Given the entries that follow, write out exactly the lines starting at the one containing "Inductive procstate := UNUSED" and ending at the one containing "#[global] Instance eta_frame", both ends included, and only those.

Records provided: Begin

(* ===== verification/State.v ===== *)
(** * Kernel data: constants, structures and the kernel state

    The headers of the kernel: riscv.h and memlayout.h (paging constants and
    macros), proc.h (the process structure), memsys.h (frame and swap tables)
    and disk_sched.h (disk requests), and the record of the global variables
    that the memory and process subsystems share. *)

From S2P Require Import Prelude Memory FsState.
Import Mem.

(** ** param.h, memlayout.h, riscv.h *)

Definition NPROC : Z := 64.
Definition NOFILE : Z := 16.
Definition PGSIZE : Z := 4096.
Definition UART0 : Z := 0x10000000.
Definition VIRTIO0 : Z := 0x10001000.
Definition PLIC : Z := 0x0c000000.
Definition KERNBASE : Z := 0x80000000.
Definition PHYSTOP : Z := KERNBASE + 128 * 1024 * 1024.
Definition MAXVA : Z := Z.shiftl 1 (9 + 9 + 9 + 12 - 1).
Definition TRAMPOLINE : Z := MAXVA - PGSIZE.
Definition TRAPFRAME : Z := TRAMPOLINE - PGSIZE.
Definition KSTACK (p : Z) : Z := TRAMPOLINE - (p + 1) * 2 * PGSIZE.

Definition PGROUNDUP (sz : Z) : Z := Z.land (u64 (sz + PGSIZE - 1)) (Z.lnot (PGSIZE - 1)).
Definition PGROUNDDOWN (a : Z) : Z := Z.land a (Z.lnot (PGSIZE - 1)).

Definition PTE_V : Z := Z.shiftl 1 0.
Definition PTE_R : Z := Z.shiftl 1 1.
Definition PTE_W : Z := Z.shiftl 1 2.
Definition PTE_X : Z := Z.shiftl 1 3.
Definition PTE_U : Z := Z.shiftl 1 4.
Definition PTE_A : Z := Z.shiftl 1 6.

Definition PA2PTE (pa : Z) : Z := u64 (Z.shiftl (Z.shiftr pa 12) 10).
Definition PTE2PA (pte : Z) : Z := u64 (Z.shiftl (Z.shiftr pte 10) 12).
Definition PTE_FLAGS (pte : Z) : Z := Z.land pte 0x3FF.
Definition PXMASK : Z := 0x1FF.
Definition PXSHIFT (level : Z) : Z := 12 + 9 * level.
Definition PX (level va : Z) : Z := Z.land (Z.shiftr va (PXSHIFT level)) PXMASK.

(** Linear arithmetic over the layout constants. *)
Ltac page_lia := unfold PHYSTOP, KERNBASE, PGSIZE in *; lia.

(** The kernel image: addresses that the linker, the assembly files and the
    compiler fix.  [kend], [ketext], [ktrampoline], [kforkret], [kuservec],
    [kusertrap], [kuserret], [kkernelvec], [kkerneltrap], [kmain], [kstart] and
    [kstack0] are the symbols, [kkernelvec_ret] and [kspin] the addresses after
    the calls in kernelvec.S and entry.S; [kbuf i] is the data array of
    buffer [i]; [kstk n] the place on the kernel stack of the [n]th local
    variable whose address the code takes.  The buffers lie inside the kernel
    image, apart from each other and from the locals, and so do the locals
    from the pages that the allocator manages. *)
Class KernelImage := {
  kend : Z;
  ketext : Z;
  ktrampoline : Z;
  kforkret : Z;
  kuservec : Z;
  kusertrap : Z;
  kuserret : Z;
  kkernelvec : Z;
  kkernelvec_ret : Z;
  kkerneltrap : Z;
  kmain : Z;
  kstart : Z;
  kspin : Z;
  kstack0 : Z;
  kbuf : nat -> Z;
  kstk : nat -> Z;
  kend_range : KERNBASE <= kend <= PHYSTOP;
  kbuf_range : forall i, (i < 30)%nat -> KERNBASE <= kbuf i /\ kbuf i + 1024 <= kend;
  kbuf_sep : forall i j, (i < 30)%nat -> (j < 30)%nat -> i <> j ->
    kbuf i + 1024 <= kbuf j \/ kbuf j + 1024 <= kbuf i;
  kstk_range : forall n, PHYSTOP <= kstk n
}.

(** ** proc.h *)

Definition MLFQ_LEVELS : Z := 4.
Definition BOOST_INTERVAL : Z := 128.

Inductive procstate := UNUSED | USED | SLEEPING | RUNNABLE | RUNNING | ZOMBIE.
#[global] Instance procstate_eq_dec : EqDecision procstate.
Proof. solve_decision. Defined.

(** A [struct proc *] is an index into [proc[]], or null. *)
Abbreviation procptr := (option nat).

(** [p->context] keeps the two registers that C code writes; the trap frame
    lives in the page [p_trapframe] points to. *)
Record proc := mkproc {
  p_state : procstate;
  p_chan : chan;
  p_killed : Z;
  p_xstate : Z;
  p_pid : Z;
  p_parent : procptr;
  p_kstack : Z;
  p_sz : Z;
  p_pagetable : Z;
  p_trapframe : Z;
  p_context_ra : Z;
  p_context_sp : Z;
  p_ofile : list (option nat);
  p_cwd : option nat;
  p_name : list Z;
  p_syscall_count : Z;
  p_level : Z;
  p_current_ticks : Z;
  p_ticks : list Z;
  p_times_scheduled : Z;
  p_slice_start_syscalls : Z;
  p_time_slice_expired : Z;
  p_page_faults : Z;
  p_pages_evicted : Z;
  p_pages_swapped_in : Z;
  p_pages_swapped_out : Z;
  p_resident_pages : Z;
  p_disk_reads : Z;
  p_disk_writes : Z;
  p_total_disk_latency : Z
}.
#[global] Instance eta_proc : Eta proc := fun r =>
  mkproc (p_state r) (p_chan r) (p_killed r) (p_xstate r) (p_pid r) (p_parent r)
    (p_kstack r) (p_sz r) (p_pagetable r) (p_trapframe r) (p_context_ra r)
    (p_context_sp r) (p_ofile r) (p_cwd r) (p_name r) (p_syscall_count r)
    (p_level r) (p_current_ticks r) (p_ticks r) (p_times_scheduled r)
    (p_slice_start_syscalls r) (p_time_slice_expired r) (p_page_faults r)
    (p_pages_evicted r) (p_pages_swapped_in r) (p_pages_swapped_out r)
    (p_resident_pages r) (p_disk_reads r) (p_disk_writes r) (p_total_disk_latency r).

(** A zero-initialised entry of [proc[]] (the table is in .bss). *)
Definition proc0 : proc :=
  mkproc UNUSED NoChan 0 0 0 None 0 0 0 0 0 0 (replicate 16 None) None (replicate 16 0)
    0 0 0 [0; 0; 0; 0] 0 0 0 0 0 0 0 0 0 0 0.

(** ** memsys.h *)

Definition MAX_FRAMES : Z := 32768.
Definition MAX_SWAP_DISK_ENTRIES : Z := 32768.

Record frame_entry := mkframe {
  fe_in_use : bool;
  fe_owner : procptr;
  fe_vaddr : Z;
  fe_ref_bit : bool;
  fe_swapped : bool;
  fe_swap_index : Z
}.
#[global] Instance eta_frame : Eta frame_entry := fun r =>
  mkframe (fe_in_use r) (fe_owner r) (fe_vaddr r) (fe_ref_bit r) (fe_swapped r)
    (fe_swap_index r).
Definition frame0 : frame_entry := mkframe false None 0 false false (-1).

Record swap_disk_entry := mkswap {
  se_in_use : bool;
  se_owner : procptr;
  se_vaddr : Z;
  se_logical_block : Z;
  se_timestamp : Z
}.
#[global] Instance eta_swap : Eta swap_disk_entry := fun r =>
  mkswap (se_in_use r) (se_owner r) (se_vaddr r) (se_logical_block r) (se_timestamp r).
Definition swap0 : swap_disk_entry := mkswap false None 0 (-1) 0.

(** ** disk_sched.h *)

Definition DISK_SCHED_FCFS : Z := 0.
Definition DISK_SCHED_SSTF : Z := 1.
Definition RAID_MODE_0 : Z := 0.
Definition RAID_MODE_1 : Z := 1.
Definition RAID_MODE_5 : Z := 2.
Definition NUM_DISKS : Z := 4.
Definition DISK_BLOCKS_PER_DISK : Z := 4096.
Definition SWAP_START_BLOCK : Z := 0.
Definition DISK_ROTATIONAL_DELAY : Z := 5.
Definition DISK_READ : Z := 0.
Definition DISK_WRITE : Z := 1.

Record disk_request := mkreq {
  dr_type : Z;
  dr_logical_block : Z;
  dr_disk_id : Z;
  dr_block_on_disk : Z;
  dr_buffer : Z;
  dr_proc : procptr;
  dr_priority : Z;
  dr_timestamp : Z;
  dr_raid_mode : Z;
  dr_next : Z
}.
#[global] Instance eta_req : Eta disk_request := fun r =>
  mkreq (dr_type r) (dr_logical_block r) (dr_disk_id r) (dr_block_on_disk r)
    (dr_buffer r) (dr_proc r) (dr_priority r) (dr_timestamp r) (dr_raid_mode r)
    (dr_next r).

(** ** The kernel state

    The global variables of kalloc.c, vm.c, memsys.c, disk_sched.c, proc.c and
    trap.c, as one CPU ([k_cpuid]) running process [k_cur] sees them, with
    those of the storage stack in [k_fs].
    [k_reqs] holds the disk requests that live in allocated pages, by page
    address; tables indexed by an [int] are finite maps with the initial entry
    as default. *)
Record kstate := mkk {
  k_mem : mem;
  k_freelist : Z;
  k_kernel_pagetable : Z;
  k_frame_table : gmap Z frame_entry;
  k_clock_hand : Z;
  k_swap_table : gmap Z swap_disk_entry;
  k_next_swap_block : Z;
  k_head : gmap Z Z;
  k_disk_sched_policy : Z;
  k_raid_mode : Z;
  k_queue_head : Z;
  k_queue_tail : Z;
  k_reqs : gmap Z disk_request;
  k_disk_reads : Z;
  k_disk_writes : Z;
  k_total_disk_latency : Z;
  k_disk_operations : Z;
  k_proc : list proc;
  k_initproc : procptr;
  k_nextpid : Z;
  k_mlfq_head : list Z;
  k_ticks : Z;
  k_cpuid : Z;
  k_cur : procptr;
  k_fs : fsst
}.
#[global] Instance eta_kstate : Eta kstate := fun r =>
  mkk (k_mem r) (k_freelist r) (k_kernel_pagetable r) (k_frame_table r) (k_clock_hand r) (k_swap_table r)
    (k_next_swap_block r) (k_head r) (k_disk_sched_policy r) (k_raid_mode r)
    (k_queue_head r) (k_queue_tail r) (k_reqs r) (k_disk_reads r) (k_disk_writes r)
    (k_total_disk_latency r) (k_disk_operations r) (k_proc r) (k_initproc r)
    (k_nextpid r) (k_mlfq_head r) (k_ticks r) (k_cpuid r) (k_cur r) (k_fs r).

Abbreviation K := (M kstate).

(** Equality of a field of two states: reduce the projections first. *)
Ltac kproj := intros; cbn; reflexivity.

(** The state at boot: zero-initialised memory and tables. *)
Definition kstate0 : kstate :=
  mkk ∅ 0 0 ∅ 0 ∅ SWAP_START_BLOCK ∅ DISK_SCHED_FCFS RAID_MODE_0 0 0 ∅ 0 0 0 0
    (replicate 64 proc0) None 1 [0; 0; 0; 0] 0 0 None fsst0.

(** Access to [proc[i]] and to the tables. *)
Definition procs_at (l : list proc) (i : nat) : proc := default proc0 (l !! i).
Definition pr (s : kstate) (i : nat) : proc := procs_at (k_proc s) i.
Definition set_pr (i : nat) (f : proc -> proc) : K unit :=
  modify (fun s => s <| k_proc := alter f i (k_proc s) |>).
Definition frame_at (s : kstate) (i : Z) : frame_entry := default frame0 (k_frame_table s !! i).
Definition set_frame (i : Z) (f : frame_entry -> frame_entry) : K unit :=
  modify (fun s => s <| k_frame_table := <[i := f (frame_at s i)]> (k_frame_table s) |>).
Definition swap_at (s : kstate) (i : Z) : swap_disk_entry := default swap0 (k_swap_table s !! i).
Definition set_swap (i : Z) (f : swap_disk_entry -> swap_disk_entry) : K unit :=
  modify (fun s => s <| k_swap_table := <[i := f (swap_at s i)]> (k_swap_table s) |>).
Definition head_at (s : kstate) (d : Z) : Z := default 0 (k_head s !! d).

(** A kernel image for examples: the kernel ends 1 MB above [KERNBASE]. *)
Lemma example_end_range : KERNBASE <= 0x80100000 <= PHYSTOP.
Proof. page_lia. Qed.
Lemma example_buf_range i :
  (i < 30)%nat -> KERNBASE <= 0x80010000 + 1024 * Z.of_nat i /\ 0x80010000 + 1024 * Z.of_nat i + 1024 <= 0x80100000.
Proof. page_lia. Qed.
Lemma example_buf_sep i j :
  (i < 30)%nat -> (j < 30)%nat -> i <> j ->
  0x80010000 + 1024 * Z.of_nat i + 1024 <= 0x80010000 + 1024 * Z.of_nat j \/
  0x80010000 + 1024 * Z.of_nat j + 1024 <= 0x80010000 + 1024 * Z.of_nat i.
Proof. lia. Qed.
Lemma example_stk_range n : PHYSTOP <= PHYSTOP + 4096 * Z.of_nat n.
Proof. lia. Qed.
Definition example_image : KernelImage :=
  {| kend := 0x80100000; ketext := 0x80008000; ktrampoline := 0x80007000; kforkret := 0x80001000;
     kuservec := 0x80007000; kusertrap := 0x80002000; kuserret := 0x80007090;
     kkernelvec := 0x80005000; kkernelvec_ret := 0x80005050; kkerneltrap := 0x80003000; kmain := 0x80000400;
     kstart := 0x80000200; kspin := 0x80000020; kstack0 := 0x80009000;
     kbuf i := 0x80010000 + 1024 * Z.of_nat i; kstk n := PHYSTOP + 4096 * Z.of_nat n;
     kend_range := example_end_range; kbuf_range := example_buf_range; kbuf_sep := example_buf_sep;
     kstk_range := example_stk_range |}.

Records provided: End

-- Response below --
Inductive procstate := UNUSED | USED | SLEEPING | RUNNABLE | RUNNING | ZOMBIE.
#[global] Instance procstate_eq_dec : EqDecision procstate.
Proof. solve_decision. Defined.

(** A [struct proc *] is an index into [proc[]], or null. *)
Abbreviation procptr := (option nat).

(** [p->context] keeps the two registers that C code writes; the trap frame
    lives in the page [p_trapframe] points to. *)
Record proc := mkproc {
  p_state : procstate;
  p_chan : chan;
  p_killed : Z;
  p_xstate : Z;
  p_pid : Z;
  p_parent : procptr;
  p_kstack : Z;
  p_sz : Z;
  p_pagetable : Z;
  p_trapframe : Z;
  p_context_ra : Z;
  p_context_sp : Z;
  p_ofile : list (option nat);
  p_cwd : option nat;
  p_name : list Z;
  p_syscall_count : Z;
  p_level : Z;
  p_current_ticks : Z;
  p_ticks : list Z;
  p_times_scheduled : Z;
  p_slice_start_syscalls : Z;
  p_time_slice_expired : Z;
  p_page_faults : Z;
  p_pages_evicted : Z;
  p_pages_swapped_in : Z;
  p_pages_swapped_out : Z;
  p_resident_pages : Z;
  p_disk_reads : Z;
  p_disk_writes : Z;
  p_total_disk_latency : Z
}.
#[global] Instance eta_proc : Eta proc := fun r =>
  mkproc (p_state r) (p_chan r) (p_killed r) (p_xstate r) (p_pid r) (p_parent r)
    (p_kstack r) (p_sz r) (p_pagetable r) (p_trapframe r) (p_context_ra r)
    (p_context_sp r) (p_ofile r) (p_cwd r) (p_name r) (p_syscall_count r)
    (p_level r) (p_current_ticks r) (p_ticks r) (p_times_scheduled r)
    (p_slice_start_syscalls r) (p_time_slice_expired r) (p_page_faults r)
    (p_pages_evicted r) (p_pages_swapped_in r) (p_pages_swapped_out r)
    (p_resident_pages r) (p_disk_reads r) (p_disk_writes r) (p_total_disk_latency r).

(** A zero-initialised entry of [proc[]] (the table is in .bss). *)
Definition proc0 : proc :=
  mkproc UNUSED NoChan 0 0 0 None 0 0 0 0 0 0 (replicate 16 None) None (replicate 16 0)
    0 0 0 [0; 0; 0; 0] 0 0 0 0 0 0 0 0 0 0 0.

(** ** memsys.h *)

Definition MAX_FRAMES : Z := 32768.
Definition MAX_SWAP_DISK_ENTRIES : Z := 32768.

Record frame_entry := mkframe {
  fe_in_use : bool;
  fe_owner : procptr;
  fe_vaddr : Z;
  fe_ref_bit : bool;
  fe_swapped : bool;
  fe_swap_index : Z
}.
#[global] Instance eta_frame : Eta frame_entry := fun r =>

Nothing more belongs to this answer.